The promise of rain makes my body ache. Barometric drop. Barometric rise. Humidity that seeps into my skin and wraps my joints in a pin-studded elastic. It’s like a punishment each time. Trapped in a storybook nightmare with no one to nudge me out of my comic frame. Have you had those dreams? When you wake up before your body does and you can’t move a limb, not even a finger? You see the light from the street lamp peering through the curtains, the vague outline of the clock above the door. You can hear the sound of the fan whirring, your husband snoring like the night before. You are in the room with these sights and sounds, and yet you are not there. I remember sitting on a wheelbarrow as a child, watching my friends play, but my old people joints wouldn’t let me. Juvenile arthritis, the doctor said. Well, even diseases grow up, it seems. I’m old but the pain is new each time.
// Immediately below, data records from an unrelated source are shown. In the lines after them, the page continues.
(** * ReviewUplift: the business dashboard and the navigation sidebar

    A shallow embedding of the deterministic logic of two React screens,
    [src/components/sidebar.tsx] and
    [src/components/business/dashboard/page.tsx]:

    - the sidebar's [checkUserStatus] (trial / subscription standing) and
      the gating of its navigation entries;
    - the dashboard's access guard [checkSubscription], its data loader
      (review statistics, recency sort) and [calculatePercentage].

    Conventions of the embedding.

    - A JavaScript number that the code obtains by [/] (and whatever it
      computes from the quotient) is an IEEE-754 binary64 value, Rocq's
      primitive [float]; [Math.ceil], [Math.round] and
      [parseFloat(x.toFixed(1))] are computed exactly from the decoded
      mantissa and exponent.
    - Numbers the code only counts with or takes from integral sources
      (bucket counters, [Array.length], epoch seconds and milliseconds,
      star ratings) are [Z].
    - The document store and the authentication service are outside the
      repository: what they answer is an argument of each handler.
    - [setX] calls of React state, [navigate] and [console] calls are
      writes to an explicit state; [throw] / [try] / [catch] / [finally]
      are those of a small state-and-exception monad. *)

From Stdlib Require Import ZArith List String Floats Lia.
From Stdlib Require Import Sorting.Sorted Sorting.Permutation.
From stdpp Require Import base list.

Local Open Scope string_scope.
Local Open Scope Z_scope.

(** ** JavaScript numbers *)

Module Number.

Definition number := float.

(** The Number nearest to an integer (ties to even): what an integer
    literal or an integral store value denotes. *)
Definition of_Z (z : Z) : number :=
  SF2Prim (binary_normalize prec emax z 0 false).

(** An integral result whose zero keeps the sign of the argument
    ([Math.ceil(-0.5)] and [Math.round(-0.2)] are [-0]). *)
Definition signed_int (neg : bool) (z : Z) : number :=
  SF2Prim (binary_normalize prec emax z 0 neg).

(** The Number nearest to the rational [p / q], for [0 <= p] and
    [0 < q]: the quotient is taken with 64 extra bits and a sticky bit,
    then rounded once. This is what [parseFloat] returns on the decimal
    digits of [p / q]. *)
Definition nearest_ratio (p q : Z) : number :=
  let scaled := p * 2 ^ 64 in
  let sticky := if scaled mod q =? 0 then 0 else 1 in
  SF2Prim (binary_normalize prec emax (2 * (scaled / q) + sticky) (-65) false).

(** [Math.ceil]: the least integral Number not below [x]. A finite [x]
    with a non-negative exponent is integral already. *)
Definition Math_ceil (x : number) : number :=
  match Prim2SF x with
  | S754_finite s m (Zneg k) =>
      let v := if s then Zneg m else Zpos m in
      signed_int s (- ((- v) / 2 ^ Zpos k))
  | _ => x
  end.

(** [Math.round]: the integral Number nearest to [x], a tie going
    towards plus infinity, i.e. [floor (x + 1/2)] taken exactly. *)
Definition Math_round (x : number) : number :=
  match Prim2SF x with
  | S754_finite s m (Zneg k) =>
      let v := if s then Zneg m else Zpos m in
      signed_int s ((2 * v + 2 ^ Zpos k) / 2 ^ (Zpos k + 1))
  | _ => x
  end.

(** [parseFloat(x.toFixed(1))]. [toFixed] prints ["NaN"] for NaN and
    the shortest round-trip digits from 1e21 on, which [parseFloat]
    reads back as [x]; below that it picks the integer [n] with
    [n / 10] nearest to the magnitude of [x] (the larger one on a tie)
    and prints sign, integer part and one digit. *)
Definition toFixed1_parseFloat (x : number) : number :=
  match Prim2SF x with
  | S754_finite s m e =>
      if PrimFloat.leb 1e21 (PrimFloat.abs x) then x
      else
        let n := match e with
                 | Zneg k => (20 * Zpos m + 2 ^ Zpos k) / 2 ^ (Zpos k + 1)
                 | _ => 10 * Zpos m * 2 ^ e
                 end in
        let r := nearest_ratio n 10 in
        if s then PrimFloat.opp r else r
  | S754_zero _ => PrimFloat.zero
  | _ => x
  end.

(** [Math.floor]: the greatest integral Number not above [x]. *)
Definition Math_floor (x : number) : number :=
  match Prim2SF x with
  | S754_finite s m (Zneg k) =>
      let v := if s then Zneg m else Zpos m in
      signed_int s (v / 2 ^ Zpos k)
  | _ => x
  end.

(** The integer a Number is, when it is one. *)
Definition integral (x : number) : option Z :=
  match Prim2SF x with
  | S754_zero _ => Some 0
  | S754_finite s m e =>
      let v := if s then Zneg m else Zpos m in
      match e with
      | Zneg k => if v mod 2 ^ Zpos k =? 0 then Some (v / 2 ^ Zpos k) else None
      | _ => Some (v * 2 ^ e)
      end
  | _ => None
  end.

(** [ToNumber] of a field that is absent ([undefined]) or an integer. *)
Definition ToNumber (v : option Z) : number :=
  match v with
  | Some z => of_Z z
  | None => PrimFloat.nan
  end.

End Number.
Import Number.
Some days I can’t fake it. This living like I want it. Can’t access my sane brain neath the pain. All you can do is distract yourself. Breath and play scrabble on your phone. Check on IG posts by your family and friends. Summon that smile. But then another kind of pain rises. The kind you can’t really feel.

Sirens sound like ululating ghosts. These troubles in my head are open wounds, throbbing needlessly, swallowing sleep, decapitating time.